Elevidys, a gene therapy developed by Sarepta Therapeutics, was approved in the U.S. in June 2023 as a treatment for Duchenne muscular dystrophy (DMD). The therapy is designed to deliver to muscle cells a gene encoding micro-dystrophin, a shortened but functional version of the dystrophin protein that is missing in DMD. The U.S. Food and Drug Administration (FDA) granted accelerated approval to Elevidys based on early biomarker data suggesting it delivers micro-dystrophin to muscles as expected; clinical trials evaluating how the gene therapy affects disease progression are still ongoing.
Duchenne muscular dystrophy (DMD) is caused by mutations in the DMD gene that provide instructions for making the muscle protein dystrophin. The overarching aim of gene therapy for DMD is to deliver a functional version of this gene to muscle cells, allowing patients’ muscles to make a working form of dystrophin protein.
The gene therapy Elevidys was approved to treat some children with Duchenne muscular dystrophy (DMD) in the U.S. in June 2023. The therapy’s developer, Sarepta Therapeutics, priced it at $3.2 million per patient; although, according to the company, Medicaid and other programs might provide a discount, lowering the net price of Elevidys.
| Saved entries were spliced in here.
(** A match leaves no second slash behind its first character. *)
Lemma match_here_no_slash (s : pystr) (m : pystr * pystr) :
  match_here s = Some m -> ~ In slash (tl s).
Proof.
  unfold match_here. destruct s as [|c s]; [discriminate|].
  destruct (N.eq_dec c 47) as [->|Hc].
  2:{ destruct c as [|p]; [discriminate|].
      do 6 (destruct p as [p|p|]; try discriminate). contradiction. }
  pose proof (span_spec is_upper s) as [Hs1 Hu].
  destruct (span is_upper s) as [city rest1]. cbn [fst snd] in *.
  destruct city as [|c0 city]; [discriminate|].
  destruct rest1 as [|u rest2]; [discriminate|].
  destruct (N.eq_dec u 95) as [->|Hu95].
  2:{ destruct u as [|p]; [discriminate|].
      do 7 (destruct p as [p|p|]; try discriminate). contradiction. }
  pose proof (span_spec is_decimal rest2) as [Hs2 Hd].
  destruct (span is_decimal rest2) as [time rest3]. cbn [fst snd] in *.
  destruct time as [|t0 time]; [discriminate|].
  destruct (txt_at_end rest3) eqn:Et; [|discriminate].
  intros _. cbn [tl]. rewrite <- Hs1, <- Hs2.
  intros Hin. apply in_app_or in Hin. destruct Hin as [Hin|Hin].
  - revert Hin. apply (class_no_slash is_upper); [reflexivity|exact Hu].
  - destruct Hin as [Hin|Hin]; [discriminate|].
    apply in_app_or in Hin. destruct Hin as [Hin|Hin].
    + revert Hin. apply (class_no_slash is_decimal); [reflexivity|exact Hd].
    + revert Hin. apply txt_at_end_no_slash. exact Et.
Qed.

Lemma match_here_file_name (city time : pystr) :
  city <> [] -> forallb is_upper city = true ->
  time <> [] -> forallb is_decimal time = true ->
  match_here (str "/" ++ city ++ str "_" ++ time ++ str ".txt")
  = Some (city, time).
Proof.
  intros Hc Hcu Ht Htd.
  change (str "/") with [47%N]. change (str "_") with [95%N].
  cbn [app]. unfold match_here.
  rewrite (span_run is_upper city (95%N :: time ++ str ".txt") Hcu)
    by reflexivity.
  destruct city as [|c0 city]; [congruence|].
  rewrite (span_run is_decimal time (str ".txt") Htd) by reflexivity.
  destruct time as [|t0 time]; [congruence|]. reflexivity.
Qed.
(** * A shallow embedding of the text transformation library

    Sources: [src/python/text_transformer.py] (stages and the pipeline) and
    [src/python/filter_factory.py] ([FilterFactory.from_dict]).

    Text is modelled as a list of 7-bit characters ([ascii]); on that range
    Python's Unicode character classes ([str.isupper], [\s], [\w], ...) agree
    with the ASCII definitions below.  The [re] patterns that the stages build
    (escaped literals, [\s+], [[a-zA-Z]{m,}], [\b] and one capture group) are
    interpreted by a small backtracking matcher that follows [sre]: greedy
    single-character repeats back off one character at a time, [re.sub] scans
    left to right, and after an empty match the next match may not be empty
    at the same position ([must_advance]). *)

From Stdlib Require Import List Ascii String Bool Arith Lia ZArith.
From Stdlib Require Import Sorting.Permutation Sorting.Sorted.
Import ListNotations.

(** ** Characters *)

Definition text := list ascii.
Definition txt (s : string) : text := list_ascii_of_string s.

Definition code (c : ascii) : nat := nat_of_ascii c.
Definition in_range (lo hi : nat) (c : ascii) : bool :=
  (lo <=? code c) && (code c <=? hi).
Definition is_upper (c : ascii) : bool := in_range 65 90 c.
Definition is_lower (c : ascii) : bool := in_range 97 122 c.
Definition is_digit (c : ascii) : bool := in_range 48 57 c.
Definition is_alpha (c : ascii) : bool := is_upper c || is_lower c.
Definition is_alnum (c : ascii) : bool := is_alpha c || is_digit c.
(** [\w] for [str] patterns: alphanumerics and the underscore. *)
Definition is_word (c : ascii) : bool := is_alnum c || Ascii.eqb c "_"%char.
(** [\s] and [str.split()]: [\t\n\v\f\r], the separators [\x1c-\x1f], space. *)
Definition is_space (c : ascii) : bool := in_range 9 13 c || in_range 28 32 c.
Definition to_upper (c : ascii) : ascii :=
  if is_lower c then ascii_of_nat (code c - 32) else c.
Definition to_lower (c : ascii) : ascii :=
  if is_upper c then ascii_of_nat (code c + 32) else c.

(** [str.upper()] and [str.isupper()]. *)
Definition py_upper (s : text) : text := map to_upper s.
Definition py_isupper (s : text) : bool :=
  existsb is_upper s && negb (existsb is_lower s).

(** ** [same_cap] and [same_cap_replacer] *)

Definition same_cap (original replacement : text) : text :=
  match original, replacement with
  | [], _ => replacement
  | _, [] => replacement
  | o0 :: _, r0 :: rest =>
      if py_isupper original then py_upper replacement
      else if is_upper o0 then to_upper r0 :: rest
      else to_lower r0 :: rest
  end.

(** ** Regular expressions *)

Inductive cclass := CSpace | CAlpha.

Definition class_pred (k : cclass) : ascii -> bool :=
  match k with CSpace => is_space | CAlpha => is_alpha end.

(** [ALit c]: an escaped literal; [ARep k lo]: the greedy repeat [k{lo,}];
    [ABound]: [\b]; [AMark]: the end of capture group 1 (the group of each
    pattern below opens at the start of the pattern or right after a
    literal, its start is recovered from the match). *)
Inductive atom :=
| ALit (c : ascii)
| ARep (k : cclass) (lo : nat)
| ABound
| AMark.
(** * Quick Timer: the scheduling coordinator, embedded and verified

    A shallow embedding of [QuickTimerCoordinator]
    (custom_components/quick_timer/__init__.py): fire-time computation,
    schedule / cancel / firing / recovery / shutdown, over an explicit
    state holding the coordinator's tables and the observable side of the
    Home Assistant host (service calls, bus events, pending timers).

    Conventions.
    - Python [str] values are Rocq [string]s; only ASCII characters are
      given a meaning by [int] below.
    - A Python [dict] is an insertion-ordered association list.
    - An aware [datetime] is the number of microseconds on the local wall
      clock, counted from the start of day 0 of the proleptic calendar, so
      that dividing by a day gives [toordinal()].  [dt_util.now()] and
      every value derived from it by [replace] or by adding a [timedelta]
      share one [tzinfo], and Python compares and subtracts such values on
      their wall-clock fields.  Dates stay inside the range of [datetime].
    - A coroutine is a function from the state to an outcome (returned
      value or raised exception) and the next state. *)

From Stdlib Require Import ZArith List String Ascii Bool Lia DecimalString.
Import ListNotations.

Local Open Scope string_scope.
Local Open Scope list_scope.

(** ** Python built-ins used by the coordinator *)

Module Py.

(** *** dict with string keys (insertion ordered) *)

Section Dict.
Context {V : Type}.

Definition dict := list (string * V).

(** [d.get(k)] *)
Fixpoint get (k : string) (d : dict) : option V :=
  match d with
  | [] => None
  | (k', v) :: r => if String.eqb k k' then Some v else get k r
  end.

(** [k in d] *)
Definition has (k : string) (d : dict) : bool :=
  match get k d with Some _ => true | None => false end.

(** [d[k] = v]: an existing key keeps its position *)
Fixpoint set (k : string) (v : V) (d : dict) : dict :=
  match d with
  | [] => [(k, v)]
  | (k', v') :: r =>
      if String.eqb k k' then (k, v) :: r else (k', v') :: set k v r
  end.

(** [del d[k]] / [d.pop(k, None)] *)
Fixpoint del (k : string) (d : dict) : dict :=
  match d with
  | [] => []
  | (k', v) :: r =>
      if String.eqb k k' then del k r else (k', v) :: del k r
  end.

(** [list(d.keys())] *)
Definition keys (d : dict) : list string := map fst d.
End Dict.

Arguments dict : clear implicits.

(** *** str *)

(** [s.split(sep)] for a one-character separator *)
Fixpoint split (sep : ascii) (s : string) : list string :=
  match s with
  | EmptyString => [EmptyString]
  | String c r =>
      if Ascii.eqb c sep then EmptyString :: split sep r
      else match split sep r with
           | [] => [String c EmptyString]
           | h :: t => String c h :: t
           end
  end.

(** [sep in s] *)
Fixpoint contains (sep : ascii) (s : string) : bool :=
  match s with
  | EmptyString => false
  | String c r => Ascii.eqb c sep || contains sep r
  end.
(** * Further properties of the script *)

(** ** Eligibility filter, both directions *)

Lemma prefix_append (p s : string) :
  String.prefix p s = true ↔ ∃ rest, s = p +:+ rest.
Proof.
  revert s. induction p as [| a p IH]; intros s.
  - split; [intros _; by exists s | intros _; by destruct s].
  - destruct s as [| b s]; simpl.
    + split; [done | intros [rest H]; discriminate H].
    + destruct (ascii_dec a b) as [-> | Hne].
      * rewrite IH. split; intros [rest H]; exists rest; [by rewrite H | by injection H].
      * split; [done | intros [rest H]; injection H; congruence].
Qed.

(** X1. [is_multi_az_db_cluster] answers [True] exactly for a descriptor that
    has an Engine beginning with "mysql" or "postgres" (in this letter case)
    and has the key DBClusterInstanceClass; a descriptor without Engine, or
    with another engine such as "aurora-mysql", is never one, marker or not. *)
Theorem is_multi_az_db_cluster_iff (c : cluster) :
  is_multi_az_db_cluster c = true
  ↔ ∃ engine rest,
      c !! "Engine" = Some engine
      ∧ (engine = "mysql" +:+ rest ∨ engine = "postgres" +:+ rest)
      ∧ is_Some (c !! "DBClusterInstanceClass").
Proof.
  unfold is_multi_az_db_cluster, dict_get, dict_contains, startswith.
  rewrite andb_true_iff, bool_decide_eq_true. simpl existsb.
  rewrite orb_false_r, orb_true_iff, !prefix_append.
  split.
  - intros [Hprefix Hmarker]. destruct (c !! "Engine") as [engine |] eqn:Hengine.
    + destruct Hprefix as [[rest H] | [rest H]]; exists engine, rest; tauto.
    + destruct Hprefix as [[rest H] | [rest H]]; discriminate H.
  - intros (engine & rest & -> & Hprefix & Hmarker). split; [| done].
    destruct Hprefix as [H | H]; [left | right]; by exists rest.
Qed.

Example aurora_with_marker_is_not_multi_az :
  is_multi_az_db_cluster (<[ "DBClusterInstanceClass" := "db.r5.large" ]> aurora_cluster)
  = false.
Proof. reflexivity. Qed.

(** X2. [is_stoppable_cluster] rejects for two reasons only: it answers
    [True] exactly when the identifier is present, the lowered engine mode
    ("provisioned" when absent) is none of the four unstoppable modes and the
    descriptor is not a Multi-AZ DB cluster.  It raises exactly when the
    identifier is missing, and then it is the [KeyError] of that key, also
    for a descriptor that one of the two tests would reject. *)
Theorem is_stoppable_cluster_iff (c : cluster) :
  (is_stoppable_cluster c = Ok true
   ↔ is_Some (c !! "DBClusterIdentifier")
     ∧ (lower (dict_get c "EngineMode" "provisioned") ∉ UNSTOPPABLE_ENGINE_MODES)
     ∧ is_multi_az_db_cluster c = false)
  ∧ (∀ e, is_stoppable_cluster c = Raise e
          ↔ c !! "DBClusterIdentifier" = None ∧ e = KeyError "DBClusterIdentifier").
Proof.
  unfold is_stoppable_cluster, dict_item.
  destruct (c !! "DBClusterIdentifier") as [cluster_id |].
  - split.
    + case_bool_decide as Hmode.
      * split; [done | tauto].
      * destruct (is_multi_az_db_cluster c).
        -- split; [done | intros (_ & _ & H); discriminate H].
        -- split; [eauto | done].
    + intros e. split; [| intros [H _]; discriminate H].
      by repeat case_match.
  - split.
    + split; [done | intros ([? H] & _); discriminate H].
    + intros e. split; [by intros [= <-] | by intros [_ ->]].
Qed.
Lemma leave_party_preserves (online : UUID → bool) (self : PartyManager.t) (player_id : UUID) :
  Invariant.registry self →
  Invariant.registry (PartyManager.leave_party online self player_id).2.
Proof.
  intros Hinv.
  destruct (PartyManager.player_to_party self !! player_id) as [party|] eqn:Hindex;
    [|by unfold PartyManager.leave_party; rewrite Hindex].
  destruct (PartyManager.deref self party) as [obj|] eqn:Hobj;
    [|by unfold PartyManager.leave_party; rewrite Hindex, Hobj].
  destruct (registry_deref _ _ _ Hinv Hobj) as [Hkept Hid].
  destruct (decide (Party.members obj ∖ {[player_id]} = ∅)) as [Hlast|Hrest].
  - destruct (leave_party_last online self player_id party obj Hindex Hobj Hid Hlast)
      as (_ & Hps & _).
    by apply (registry_delete self _ party).
  - destruct (leave_party_remaining online self player_id party obj Hindex Hobj Hrest)
      as (obj' & _ & Hps & _ & _ & Hid' & Hmem & Hinvites & Hjr & Hban & Hother & Hleader).
    apply (registry_insert self _ party obj'); [done|done| |congruence].
    revert Hkept. unfold_invariants.
    intros ((Hl & Hrole & (Hdi & Hdj & Hdb) & Hne) & Hrnb).
    rewrite Hmem, Hinvites, Hjr, Hban.
    assert (Hlead : Party.leader obj' ∈ Party.members obj ∖ {[player_id]} ∧
                    Party.roles obj' !! Party.leader obj' = Some PartyRole.LEADER).
    { destruct (decide (Party.leader obj = player_id)) as [Heq|Hneq].
      - destruct (Hleader Heq) as (? & ? & _). done.
      - destruct (Hother Hneq) as [-> ->]. split; [set_solver|]. by rewrite lookup_delete_ne. }
    destruct Hlead as [Hl' Hrole'].
    split_and!; try done.
    + intros y Hy. apply lookup_delete_None. right. apply Hdi. set_solver.
    + intros y Hy. apply lookup_delete_None. right. apply Hdj. set_solver.
    + intros y Hy. apply Hdb. set_solver.
    + intros y Hy. apply lookup_delete_None. right. by apply Hrnb.
Qed.

Lemma kick_player_preserves (self self' : PartyManager.t) (party player_id : UUID) (b : bool) :
  Invariant.registry self →
  (∀ obj, PartyManager.deref self party = Some obj → player_id ≠ Party.leader obj) →
  PartyManager.kick_player self party player_id = Some (b, self') →
  Invariant.registry self'.
Proof.
  intros Hinv Hguard. unfold PartyManager.kick_player.
  destruct (PartyManager.deref self party) as [obj|] eqn:Hobj; [|done]. cbn [mbind option_bind].
  destruct (registry_deref _ _ _ Hinv Hobj) as [Hkept Hid].
  specialize (Hguard obj eq_refl).
  destruct (bool_decide (player_id ∉ _)); [by intros [= _ <-]|].
  set (obj1 := Party.remove_member obj player_id).
  set (self1 := PartyManager.mark_dirty _).
  assert (Hinv1 : Invariant.registry self1).
  { apply (registry_insert self _ party obj1); [done|done|by apply kept_remove_member|done]. }
  destruct (bool_decide (Party.members obj1 = ∅)); [|by intros [= _ <-]].
  intros [= _ <-].
  assert (Hstored : PartyManager.parties self1 !! Party.id obj1 = Some obj1).
  { change (Party.id obj1) with (Party.id obj). rewrite Hid. apply lookup_insert_eq. }
  destruct (disband_party_stored self1 (Party.id obj1) obj1 Hstored) as (_ & Hps & _).
  by apply (registry_delete self1 _ (Party.id obj1)).
Qed.

Lemma add_player_to_party_preserves (cfg : Config.t) (self self' : PartyManager.t)
    (player : Player.t) (party : UUID) (b : bool) :
  Invariant.registry self →
  (∀ obj, PartyManager.deref self party = Some obj →
          Player.unique_id player ∉ Party.banned_players obj) →
  PartyManager.add_player_to_party cfg self player party = Some (b, self') →
  Invariant.registry self'.
Proof.
  intros Hinv Hguard. unfold PartyManager.add_player_to_party.
  destruct (PartyManager.deref self party) as [obj|] eqn:Hobj; [|done]. cbn [mbind option_bind].
  destruct (registry_deref _ _ _ Hinv Hobj) as [Hkept Hid].
  specialize (Hguard obj eq_refl).
  destruct (PartyManager.is_in_party _ _); [by intros [= _ <-]|].
  destruct (_ <=? _); [by intros [= _ <-]|].
  intros [= _ <-].
  apply (registry_insert self _ party (Party.add_member obj (Player.unique_id player)));
    [done| |by apply kept_add_member|done].
  cbn. by rewrite record_player_name_parties.
Qed.

Lemma request_to_join_preserves (now : Z) (self self' : PartyManager.t)
    (requester_id target_party : UUID) (b : bool) :
  Invariant.registry self →
  (∀ obj, PartyManager.deref self target_party = Some obj → requester_id ∉ Party.members obj) →
  PartyManager.request_to_join now self requester_id target_party = Some (b, self') →
  Invariant.registry self'.
Proof.
  intros Hinv Hguard. unfold PartyManager.request_to_join.
  destruct (PartyManager.deref self target_party) as [obj|] eqn:Hobj; [|done].
  cbn [mbind option_bind].
  destruct (registry_deref _ _ _ Hinv Hobj) as [Hkept Hid].
  specialize (Hguard obj eq_refl).
  case_bool_decide as Hban; [by intros [= _ <-]|].
  destruct (Party.has_join_request _ _); [by intros [= _ <-]|].
  intros [= _ <-].
  apply (registry_insert self _ target_party (Party.add_join_request now obj requester_id));
    [done|done| |done].
  pose proof Hkept as [(_ & _ & (_ & Hdj & _) & _) Hrnb].
  apply kept_join_requests; [done| |].
  - intros y Hy. rewrite lookup_insert_ne by (intros ->; done). by apply Hdj.
  - intros y Hy. rewrite lookup_insert_ne by (intros ->; done). by apply Hrnb.
Qed.

Lemma kept_remove_join_request (obj : Party.t) (requester_id : UUID) :
  Invariant.kept obj → Invariant.kept (Party.remove_join_request obj requester_id).
Proof.
  intros Hkept. pose proof Hkept as [(_ & _ & (_ & Hdj & _) & _) Hrnb].
  apply kept_join_requests; [done| |].
  - intros y Hy. apply lookup_delete_None. right. by apply Hdj.
  - intros y Hy. apply lookup_delete_None. right. by apply Hrnb.
Qed.

Lemma accept_join_request_preserves (cfg : Config.t) (self self' : PartyManager.t)
    (target_party : UUID) (requester : Player.t) (b : bool) :
  Invariant.registry self →
  PartyManager.accept_join_request cfg self target_party requester = Some (b, self') →
  Invariant.registry self'.
Proof.
  intros Hinv. unfold PartyManager.accept_join_request.
  destruct (PartyManager.deref self target_party) as [obj|] eqn:Hobj; [|done].
  cbn [mbind option_bind].
  destruct (registry_deref _ _ _ Hinv Hobj) as [Hkept Hid].
  unfold Party.has_join_request. case_bool_decide as Hjr; cbn [negb]; [|by intros [= _ <-]].
  set (obj1 := Party.remove_join_request obj (Player.unique_id requester)).
  set (self1 := PartyManager.mark_dirty _).
  assert (Hinv1 : Invariant.registry self1).
  { apply (registry_insert self _ target_party obj1);
      [done|done|by apply kept_remove_join_request|done]. }
  apply add_player_to_party_preserves; [done|].
  intros obj2 Hobj2.
  assert (obj2 = obj1) as ->.
  { unfold PartyManager.deref, self1 in Hobj2. cbn in Hobj2.
    rewrite lookup_insert_eq in Hobj2. congruence. }
  change (Party.banned_players obj1) with (Party.banned_players obj).
  intros Hbanned. destruct Hkept as [_ Hrnb]. rewrite (Hrnb _ Hbanned) in Hjr.
  by destruct Hjr.
Qed.

Lemma deny_join_request_preserves (self self' : PartyManager.t)
    (target_party requester_id : UUID) (b : bool) :
  Invariant.registry self →
  PartyManager.deny_join_request self target_party requester_id = Some (b, self') →
  Invariant.registry self'.
Proof.
  intros Hinv. unfold PartyManager.deny_join_request.
  destruct (PartyManager.deref self target_party) as [obj|] eqn:Hobj; [|done].
  cbn [mbind option_bind].
  destruct (registry_deref _ _ _ Hinv Hobj) as [Hkept Hid].
  destruct (negb _); [by intros [= _ <-]|].
  intros [= _ <-].
  apply (registry_insert self _ target_party (Party.remove_join_request obj requester_id));
    [done|done|by apply kept_remove_join_request|done].
Qed.

Lemma ban_preserves (self self' : PartyManager.t) (party target_id : UUID) :
  Invariant.registry self →
  (∀ obj, PartyManager.deref self party = Some obj → target_id ≠ Party.leader obj) →
  PartyManager.ban self party target_id = Some self' →
  Invariant.registry self'.
Proof.
  intros Hinv Hguard. unfold PartyManager.ban.
  destruct (PartyManager.deref self party) as [obj|] eqn:Hobj; [|done]. cbn [mbind option_bind].
  destruct (registry_deref _ _ _ Hinv Hobj) as [Hkept Hid].
  intros [= <-].
  apply (registry_insert self _ party (Party.ban_player obj target_id));
    [done|done|by apply kept_ban_player; [|apply Hguard]|done].
Qed.

Lemma disband_party_preserves (self : PartyManager.t) (party_id : UUID) :
  Invariant.registry self →
  Invariant.registry (PartyManager.disband_party self party_id).2.
Proof.
  intros Hinv.
  destruct (PartyManager.parties self !! party_id) as [obj|] eqn:Hobj.
  - destruct (disband_party_stored self party_id obj Hobj) as (_ & Hps & _).
    by apply (registry_delete self _ party_id).
  - by rewrite disband_party_absent.
Qed.

Lemma guard_deref {P : Party.t → Prop} (self : PartyManager.t) (party : UUID) :
  match PartyManager.deref self party with Some obj => P obj | None => True end →
  ∀ obj, PartyManager.deref self party = Some obj → P obj.
Proof. intros Hguard obj Hobj. by rewrite Hobj in Hguard. Qed.

(** One call keeps the registry invariant when its caller's checks hold. *)
Lemma step_preserves (cfg : Config.t) (c : Registry.call) (self self' : PartyManager.t)
    (b : bool) :
  Invariant.registry self →
  Registry.guard self (Registry.what c) →
  Registry.step cfg c self = Some (b, self') →
  Invariant.registry self'.
Proof.
  intros Hinv Hguard. unfold Registry.step.
  destruct c as [o now online]. cbn [Registry.what Registry.now Registry.online] in *.
  destruct o; cbn [Registry.guard] in Hguard; try pose proof (guard_deref _ _ Hguard) as Hg.
  - pose proof (create_party_preserves now party_id self leader Hinv) as Hcreate.
    destruct (PartyManager.create_party now party_id self leader) as [? ?].
    by intros [= _ <-].
  - by apply invite_player_preserves.
  - by apply accept_invite_preserves.
  - pose proof (leave_party_preserves online self player_id Hinv) as Hleave.
    destruct (PartyManager.leave_party online self player_id) as [[? ?] ?].
    by intros [= _ <-].
  - by apply kick_player_preserves.
  - by apply request_to_join_preserves.
  - by apply accept_join_request_preserves.
  - by apply deny_join_request_preserves.
  - by apply add_player_to_party_preserves.
  - destruct (PartyManager.ban self party target_id) as [self1|] eqn:Hban; [|done].
    cbn [mbind option_bind]. intros [= _ <-]. by apply (ban_preserves self _ party target_id).
  - pose proof (disband_party_preserves self party_id Hinv) as Hdisband.
    destruct (PartyManager.disband_party self party_id) as [? ?].
    by intros [= _ <-].
Qed.

End Preservation.

(** A checkable form of the invariants, to establish them on sample data. *)
Lemma invariant_all_decide (p : Party.t) :
  Party.leader p ∈ Party.members p →
  Party.roles p !! Party.leader p = Some PartyRole.LEADER →
  dom (Party.roles p) ⊆ Party.members p →
  Party.members p ## dom (Party.invites p) →
  Party.members p ## dom (Party.join_requests p) →
  Party.members p ## Party.banned_players p →
  Party.members p ≠ ∅ →
  Invariant.all p.
Proof.
  intros H1 H2 H3 H4 H5 H6 H7. unfold Invariant.all. split_and!; try done.
  - intros x Hx. apply H3. by apply elem_of_dom.
  - unfold Invariant.members_disjoint. split_and!.
    + intros x Hx. apply not_elem_of_dom. set_solver.
    + intros x Hx. apply not_elem_of_dom. set_solver.
    + set_solver.
Qed.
The U.S. Food and Drug Administration granted accelerated approval to the gene therapy Elevidys for Duchenne muscular dystrophy (DMD) based on biomarker data suggesting the treatment works as designed. Early data have suggested that children treated with the therapy tend to retain better motor function than is typically seen without treatment, but clinical trials to confirm whether and how this and other gene therapies might affect the progression of DMD are still ongoing.
Elevidys, the only gene therapy approved to date for Duchenne muscular dystrophy (DMD), can cause side effects including nausea, vomiting, fever, and low platelet counts. More serious complications, including liver damage, heart inflammation, and muscle inflammation, have been reported for Duchenne patients given gene therapy.